* Your task
Among the lines of data below, reproduce only those from the one with "Definition on_device I" through the one with "Proof. intros Hf s Hs. by apply Hf. Qed.", exactly as they stand, both ends included.

[Stored entries]
------------------------------------

(* ===== verification/DeviceProps.v ===== *)
(** * The device over a lawful HAL

    Invariants of the buffer-object table and of the queue and VA-space
    tables, kept by every ioctl; what WAIT_FENCE, DESTROY_VA_SPACE and
    PUSHBUFFER_SUBMIT_BATCH answer; the dispatch table. *)
From S2P Require Import Prelude GpuTypes HalUser KfdBridge HalCalls Ioctl FenceId Device.

(** ** Reasoning about handlers *)
Section Rules.
  Context {H : Type} `{HAL : GpuHal H} {A : Type}.
  Implicit Types I : GpgpuDevice H -> Prop.

(** A device predicate as a predicate on the state of a handler. *)
Definition on_device I (s : GpgpuDevice H * A) : Prop := I s.1.

Lemma keeps_dev I : preserves (on_device I) (dev (A := A)).
Proof. by intros s. Qed.
Lemma keeps_args I : preserves (on_device I) (args (H := H) (A := A)).
Proof. by intros s. Qed.
Lemma keeps_upd_args I f : preserves (on_device I) (upd_args (H := H) (A := A) f).
Proof. by intros s. Qed.
Lemma keeps_upd_dev I f : (forall d, I d -> I (f d)) -> preserves (on_device I) (upd_dev (A := A) f).
Proof. intros Hf s Hs. by apply Hf. Qed.
Lemma keeps_on_dev {X} I (f : GpgpuDevice H -> X * GpgpuDevice H) :
  (forall d, I d -> I (f d).2) -> preserves (on_device I) (on_dev (A := A) f).
Proof. intros Hf [d a] Hs. unfold on_dev. simpl. specialize (Hf d Hs). destruct (f d). exact Hf. Qed.
Lemma keeps_store {X} I (o : option X) f : preserves (on_device I) (store (H := H) (A := A) o f).
Proof. by destruct o; intros s. Qed.
Lemma keeps_hal {X} I (op : hal_op X) :
  (forall d, I d -> I (d <| hal_ := (hal_call op (hal_ d)).2 |>)) ->
  preserves (on_device I) (hal (A := A) op).
Proof. intros Hf [d a] Hs. unfold hal. simpl. specialize (Hf d Hs). destruct (hal_call op (hal_ d)). exact Hf. Qed.
End Rules.
#[export] Hint Resolve keeps_dev keeps_args keeps_upd_args keeps_store : handler.

(** Run a handler whose calls are known. *)
Ltac run_simpl :=
  cbv delta [run_handler mbind handler_bind mret handler_ret require require_some args dev hal upd_dev
    upd_args on_dev store exit_with] beta; simpl.

(** Split the handler at its sequencing and its tests. *)
Ltac keeps_step :=
  match goal with
  | |- preserves _ (_ ≫= _) => apply preserves_bind; [|intros ?]
  | |- preserves _ (match ?x with _ => _ end) => destruct x
  | |- preserves _ (hal _) => apply keeps_hal
  | |- preserves _ (on_dev _) => apply keeps_on_dev
  | |- preserves _ (on_kfd _) => apply keeps_on_dev
  | |- preserves _ (upd_dev _) => apply keeps_upd_dev
  | |- preserves _ _ => solve [eauto with handler]
  end.
Ltac keeps_steps := repeat keeps_step.

(** Related maps have the same keys. *)
Lemma Forall2_lookup_l {X Y} (R : X -> Y -> Prop) (m1 : gmap Z X) (m2 : gmap Z Y) i x :
  map_Forall2 (fun _ => R) m1 m2 -> m1 !! i = Some x -> exists y, m2 !! i = Some y /\ R x y.
Proof. intros Hf E. specialize (Hf i). rewrite E in Hf. inversion Hf as [? y HR|]. by exists y. Qed.
Lemma Forall2_lookup_r {X Y} (R : X -> Y -> Prop) (m1 : gmap Z X) (m2 : gmap Z Y) i y :
  map_Forall2 (fun _ => R) m1 m2 -> m2 !! i = Some y -> exists x, m1 !! i = Some x /\ R x y.
Proof. intros Hf E. specialize (Hf i). rewrite E in Hf. inversion Hf as [x ? HR|]. by exists x. Qed.

(** ** Buffer objects *)
Section BoInvariant.
  Context {H : Type} `{HAL : GpuHal H} `{LAWS : !GpuHalLaws H}.
  Implicit Types d : GpgpuDevice H.

(** The block a buffer object occupies; it holds the object unless the size
    asked for was more than [2^63]. *)
Definition bo_block (bo : BoInfo) (r : range) : Prop := r.1 = bo_gpu_va bo /\ covers (bo_size bo) r.2.

Record bo_inv d : Prop := {
  bi_hal : hal_ok (hal_ d);
  bi_bits : forall h, h ∈ allocated_bits_ d <-> is_Some (bo_map_ d !! h);
  bi_range : forall h, h ∈ allocated_bits_ d -> 1 <= h <= max_handles_;
  bi_blocks : exists (blocks : gmap Z range) rest,
    map_Forall2 (fun _ => bo_block) (bo_map_ d) blocks /\
    hal_live (hal_ d) ≡ₚ (map_to_list blocks).*2 ++ rest
}.

Lemma bo_inv_hal {X} (op : hal_op X) d :
  allocates op = false -> bo_inv d -> bo_inv (d <| hal_ := (hal_call op (hal_ d)).2 |>).
Proof.
  intros Hop [H1 H2 H3 (bl & rest & H4 & H5)]. destruct (hal_frame_law _ op (hal_ d) Hop H1) as [Ha Hb].
  split; simpl; try done. exists bl, rest. by rewrite Hb.
Qed.
(** An update that leaves the HAL and the two tables alone. *)
Lemma bo_inv_ext d d' :
  hal_ d' = hal_ d -> allocated_bits_ d' = allocated_bits_ d -> bo_map_ d' = bo_map_ d ->
  bo_inv d -> bo_inv d'.
Proof. intros E1 E2 E3 [H1 H2 H3 H4]. split; by rewrite ?E1, ?E2, ?E3. Qed.

(** Live buffer objects do not overlap. *)
Lemma bo_inv_disjoint d h h' bo bo' :
  bo_inv d -> h <> h' -> bo_map_ d !! h = Some bo -> bo_map_ d !! h' = Some bo' ->
  bo_size bo <= 2 ^ 63 -> bo_size bo' <= 2 ^ 63 ->
  ranges_disjoint (bo_gpu_va bo, bo_size bo) (bo_gpu_va bo', bo_size bo').
Proof.
  intros [Hok _ _ (bl & rest & Hf & Hl)] Hne E E' Hsz Hsz'.
  destruct (Forall2_lookup_l _ _ _ _ _ Hf E) as ([a k] & Eb & Ha & Hk).
  destruct (Forall2_lookup_l _ _ _ _ _ Hf E') as ([a' k'] & Eb' & Ha' & Hk').
  assert (Hp : exists rest', hal_live (hal_ d) ≡ₚ (a, k) :: (a', k') :: rest').
  { exists ((map_to_list (delete h' (delete h bl))).*2 ++ rest).
    rewrite Hl, <- (map_to_list_delete bl h (a, k)) by done.
    by rewrite <- (map_to_list_delete (delete h bl) h' (a', k')) by (by rewrite lookup_delete_ne). }
  destruct Hp as [rest' Hp]. pose proof (hal_live_disjoint _ _ _ _ Hok Hp) as Hd.
  specialize (Hk Hsz). specialize (Hk' Hsz').
  unfold ranges_disjoint in *. simpl in *. lia.
Qed.

Lemma first_free_spec bits fuel i j :
  first_free bits fuel i = Some j -> i <= j < i + Z.of_nat fuel /\ j ∉ bits.
Proof.
  revert i. induction fuel as [|fuel IH]; intros i; simpl; [done|].
  case_bool_decide as Hi; [intros ?%IH; lia || (split; [lia|tauto])|]. intros [= <-]. split; [lia|done].
Qed.
Lemma handle_allocate_spec bits h bits' :
  handle_allocate bits = (h, bits') ->
  (h = 0 /\ bits' = bits) \/ (1 <= h <= max_handles_ /\ h ∉ bits /\ bits' = {[h]} ∪ bits).
Proof.
  unfold handle_allocate. destruct (first_free _ _ _) as [i|] eqn:E; intros [= <- <-]; [right|by left].
  apply first_free_spec in E as [Hin Hf]. unfold max_handles_ in *. split; [lia|done].
Qed.

(** A fresh block for a fresh handle. *)
Lemma bo_inv_insert d hal' h bo k :
  bo_inv d -> h ∉ allocated_bits_ d -> 1 <= h <= max_handles_ ->
  hal_ok hal' -> hal_live hal' ≡ₚ (bo_gpu_va bo, k) :: hal_live (hal_ d) -> covers (bo_size bo) k ->
  forall d', hal_ d' = hal' -> allocated_bits_ d' = {[h]} ∪ allocated_bits_ d ->
    bo_map_ d' = <[h := bo]> (bo_map_ d) -> bo_inv d'.
Proof.
  intros [H1 H2 H3 (bl & rest & H4 & H5)] Hh Hr Hok Hl Hk d' E1 E2 E3.
  assert (Hnone : bo_map_ d !! h = None) by (apply eq_None_not_Some; by rewrite <- H2).
  assert (Hbl : bl !! h = None).
  { destruct (bl !! h) as [r|] eqn:E; [|done].
    destruct (Forall2_lookup_r _ _ _ _ _ H4 E) as (x & Hx & _). congruence. }
  split; rewrite ?E1, ?E2, ?E3; [done| | |].
  - intros i. rewrite elem_of_union, elem_of_singleton, H2, lookup_insert_is_Some.
    destruct (decide (h = i)); naive_solver.
  - intros i [->%elem_of_singleton|Hi]%elem_of_union; [done|by apply H3].
  - exists (<[h := (bo_gpu_va bo, k)]> bl), rest. split; [by apply map_Forall2_insert_2|].
    rewrite Hl, H5, map_to_list_insert by done. done.
Qed.
(** Releasing the block and the handle of an object. *)
Lemma bo_inv_delete d h bo :
  bo_inv d -> bo_map_ d !! h = Some bo ->
  let hal' := (hal_call (MemFree (bo_gpu_va bo)) (hal_ d)).2 in
  (hal_call (MemFree (bo_gpu_va bo)) (hal_ d)).1 = 0 /\
  forall d', hal_ d' = hal' -> allocated_bits_ d' = allocated_bits_ d ∖ {[h]} ->
    bo_map_ d' = delete h (bo_map_ d) -> bo_inv d'.
Proof.
  intros [H1 H2 H3 (bl & rest & H4 & H5)] E hal'.
  destruct (Forall2_lookup_l _ _ _ _ _ H4 E) as ([a k] & Eb & Ha & Hk). simpl in Ha. subst a.
  assert (Hp : hal_live (hal_ d) ≡ₚ (bo_gpu_va bo, k) :: ((map_to_list (delete h bl)).*2 ++ rest)).
  { rewrite H5, <- (map_to_list_delete bl h (bo_gpu_va bo, k)) by done. done. }
  pose proof (hal_free_law _ _ _ _ H1 Hp) as Hf. unfold hal' in *. clear hal'.
  destruct (hal_call (MemFree (bo_gpu_va bo)) (hal_ d)) as [r h']. destruct Hf as (-> & Hok & Hl). split; [done|].
  intros d' E1 E2 E3. split; rewrite ?E1, ?E2, ?E3; [done| | |].
  - intros i. rewrite elem_of_difference, elem_of_singleton, H2, lookup_delete_is_Some. naive_solver.
  - intros i [Hi _]%elem_of_difference. by apply H3.
  - exists (delete h bl), rest. split; [by apply map_Forall2_delete|done].
Qed.
End BoInvariant.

------------------------------------

* Solved exercise
Definition on_device I (s : GpgpuDevice H * A) : Prop := I s.1.

Lemma keeps_dev I : preserves (on_device I) (dev (A := A)).
Proof. by intros s. Qed.
Lemma keeps_args I : preserves (on_device I) (args (H := H) (A := A)).
Proof. by intros s. Qed.
Lemma keeps_upd_args I f : preserves (on_device I) (upd_args (H := H) (A := A) f).
Proof. by intros s. Qed.
Lemma keeps_upd_dev I f : (forall d, I d -> I (f d)) -> preserves (on_device I) (upd_dev (A := A) f).
Proof. intros Hf s Hs. by apply Hf. Qed.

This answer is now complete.